Model Stability with Continuous Data Updates
Huiting Liu, Avinesh P.V.S., Siddharth Patwardhan, Peter Grasch,, Sachin Agarwal

TL;DR
This paper investigates the stability of NLP machine learning models under continuous data updates, highlighting how design choices and training strategies influence model jitter across various tasks.
Contribution
It introduces a methodology for assessing model stability and provides empirical insights into how architecture, input representation, and training strategies affect stability.
Findings
Non-RNN models are more stable than RNNs in classification tasks.
Pre-trained fastText embeddings enhance model stability.

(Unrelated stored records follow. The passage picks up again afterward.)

(** ** A concrete ingress

    Updates of a number are coalesced by addition; the semaphore counts. *)
Module Sample.
Inductive event := Update (key : N) (amount : N) | Barrier (n : N).
Definition class_of (e : event) : IngressClass N :=
  match e with Update key _ => Coalesced key | Barrier _ => Durable end.
Definition coalesce_events (old new : event) : event :=
  match old, new with
  | Update key a, Update _ b => Update key (a + b)
  | _, _ => old
  end.
#[export] Instance events : OrderedIngressEvent N event :=
  {| ingress_class := class_of; coalesce := coalesce_events |}.

#[export] Instance counting : SemaphoreOps (N * bool) := {|
  sem_new n := (n, false);
  sem_acquire s := if snd s || bool_decide (fst s = 0) then None else Some (fst s - 1, snd s);
  sem_release s := (fst s + 1, snd s);
  sem_close s := (fst s, true);
|}.
#[export] Instance counting_laws : SemaphoreLaws (N * bool).
Proof.
  refine {| permits := fst |}; simpl; try done.
  intros s s'. destruct (snd s); simpl; [done|]. case_bool_decide; [done|]. intros [= <-]. simpl. lia.
Defined.

(** Two updates of key 1 merge around one of key 2, a durable event forces them
    out, a later update of key 1 stays behind it until it is due. *)
Definition schedule : list event_label :=
  [LOffer (Update 1 10); LWorker; LOffer (Update 2 5); LWorker; LOffer (Update 1 3); LAcquire;
   LOffer (Barrier 7); LOffer (Update 1 100)] ++ replicate 12 LWorker.
Definition after_schedule : option (@system N event _ _ (N * bool)) :=
  run_schedule default_config (spawn default_config 0) schedule.
Definition drained : option (@system N event _ _ (N * bool)) :=
  run_schedule default_config (spawn default_config 0)
    (schedule ++ [LClose; LTick 25] ++ replicate 6 LWorker).

Example after_schedule_output :
  (output <$> after_schedule, output <$> drained, pc <$> drained) =
  (Some [Update 1 13; Update 2 5; Barrier 7],
   Some [Update 1 13; Update 2 5; Barrier 7; Update 1 100], Some (Returned false)).
Proof. by vm_compute. Qed.
End Sample.
Import Sample.

Lemma ingress_linearizes_witness :
  match Sample.drained with
  | Some s => linearizes (history s) (output s)
  | None => False
  end.
Proof.
  destruct Sample.drained as [s|] eqn:Hs; [|vm_compute in Hs; discriminate].
  pose proof Hs as Hr. apply run_schedule_reachable in Hr.
  assert (pc s = Returned false) as Hpc.
  { vm_compute in Hs. injection Hs as <-. reflexivity. }
  assert (key_limit default_config ≤ U64_MAX) as Hc by (vm_compute; discriminate).
  exact (proj2 (proj2 (ingress_linearizes default_config s Hc Hr) Hpc)).
Defined.

Lemma ingress_bounded_witness :
  match Sample.after_schedule with
  | Some s => key_count (pending (st s)) = 1 ∧ key_count (pending (st s)) ≤ key_limit default_config
  | None => False
  end.
Proof.
  destruct Sample.after_schedule as [s|] eqn:Hs; [|vm_compute in Hs; discriminate].
  pose proof Hs as Hr. apply run_schedule_reachable in Hr.
  assert (key_limit default_config ≤ U64_MAX) as Hc by (vm_compute; discriminate).
  split; [vm_compute in Hs; injection Hs as <-; reflexivity|].
  exact (proj1 (proj2 (ingress_bounded default_config s (Sample.Update 1 1) Hc Hr))).
Defined.

Lemma ingress_prompt_witness :
  match Sample.after_schedule with
  | Some s => ∃ t, front_ready (st s) (clock s) = Some t ∧ t ≤ 25
  | None => False
  end.
Proof.
  destruct Sample.after_schedule as [s|] eqn:Hs; [|vm_compute in Hs; discriminate].
  pose proof Hs as Hr. apply run_schedule_reachable in Hr.
  assert (key_limit default_config ≤ U64_MAX) as Hc by (vm_compute; discriminate).
  assert (pending (st s) ≠ [] ∧ clock s = 0) as [Hne Hclock].
  { vm_compute in Hs. injection Hs as <-. split; [discriminate|reflexivity]. }
  destruct (ingress_prompt default_config s Hc Hr Hne) as [(t & Ht & Hle & _) _].
  exists t. split; [exact Ht|]. rewrite Hclock in Hle. exact Hle.
Defined.
(* ===== verification/Json.v ===== *)
(** * JSON values

    The data of [serde_json::Value] as the tools use it: the members of an
    object are listed in the map's iteration order, with unique keys, and
    numbers are a parameter. *)
From S2P Require Import Prelude Ordered.
#[local] Set Warnings "-register-all".

Section json.
Context {Number : Type}.

Inductive Json :=
  | JNull
  | JBool (b : bool)
  | JNumber (n : Number)
  | JString (s : text)
  | JArray (items : list Json)
  | JObject (members : list (text * Json)).

Section induction.
Context (P : Json → Prop).
Context (Hnull : P JNull) (Hbool : ∀ b, P (JBool b)) (Hnumber : ∀ n, P (JNumber n)) (Hstring : ∀ s, P (JString s)).
Context (Harray : ∀ items, Forall P items → P (JArray items)).
Context (Hobject : ∀ members, Forall (λ m, P (snd m)) members → P (JObject members)).
Fixpoint json_induction (v : Json) : P v :=
  match v with
  | JNull => Hnull | JBool b => Hbool b | JNumber n => Hnumber n | JString s => Hstring s
  | JArray items =>
      Harray items ((fix go l : Forall P l :=
        match l with [] => List.Forall_nil _ | v :: l => @List.Forall_cons _ P v l (json_induction v) (go l) end) items)
  | JObject members =>
      Hobject members ((fix go l : Forall (λ m, P (snd m)) l :=
        match l with
        | [] => List.Forall_nil _ | m :: l => @List.Forall_cons _ (λ m, P (snd m)) m l (json_induction (snd m)) (go l)
        end) members)
  end.
End induction.

(** [value.get(key)], and no object has the same key twice. *)
Definition json_get (v : Json) (key : text) : option Json :=
  match v with
  | JObject members => snd <$> head (filter (λ m, fst m = key) members)
  | _ => None
  end.
Definition json_str (v : Json) : option text := match v with JString s => Some s | _ => None end.

Fixpoint unique_keys (v : Json) : Prop :=
  match v with
  | JArray items => foldr (λ v P, unique_keys v ∧ P) True items
  | JObject members => NoDup (fst <$> members) ∧ foldr (λ m P, unique_keys (snd m) ∧ P) True members
  | _ => True
  end.
End json.
Arguments Json : clear implicits.
(* ===== verification/ProgressCoalescer.v ===== *)
(** * The progress coalescer

    Models [crates/runtime-events/src/progress.rs]: updates of an item's streams
    are merged per key until a timer, an explicit flush or a durable event sends
    them. The operations under the mutex are functions on its state; a step
    relation interleaves them with the timers and with the threads that send
    what they drained after releasing the mutex. A [HashMap] may be iterated in
    any order, so an operation that iterates takes the order as an argument.
    The broadcast channel is the sequence of values sent to it; what the
    observability crate records has no effect on the state and is left out. *)
From S2P Require Import Prelude Ordered Json.
Local Open Scope N_scope.

Record ProgressCoalescerConfig := {
  flush_interval : N;
  max_pending_keys : N;
  max_append_bytes_per_key : N;
  max_snapshot_bytes_per_key : N;
  max_flush_batch_size : N;
}.
Definition default_config : ProgressCoalescerConfig :=
  {| flush_interval := 150; max_pending_keys := 4096; max_append_bytes_per_key := 65536;
     max_snapshot_bytes_per_key := 16384; max_flush_batch_size := 256 |}.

Ensemble and incremental training strategies significantly improve stability.
Abstract
In this paper, we study the "stability" of machine learning (ML) models within the context of larger, complex NLP systems with continuous training data updates. For this study, we propose a methodology for the assessment of model stability (which we refer to as jitter under various experimental conditions. We find that model design choices, including network architecture and input representation, have a critical impact on stability through experiments on four text classification tasks and two sequence labeling tasks. In classification tasks, non-RNN-based models are observed to be more stable than RNN-based ones, while the encoder-decoder model is less stable in sequence labeling tasks. Moreover, input representations based on pre-trained fastText embeddings contribute to more stability than other choices. We also show that two learning strategies -- ensemble models and incremental…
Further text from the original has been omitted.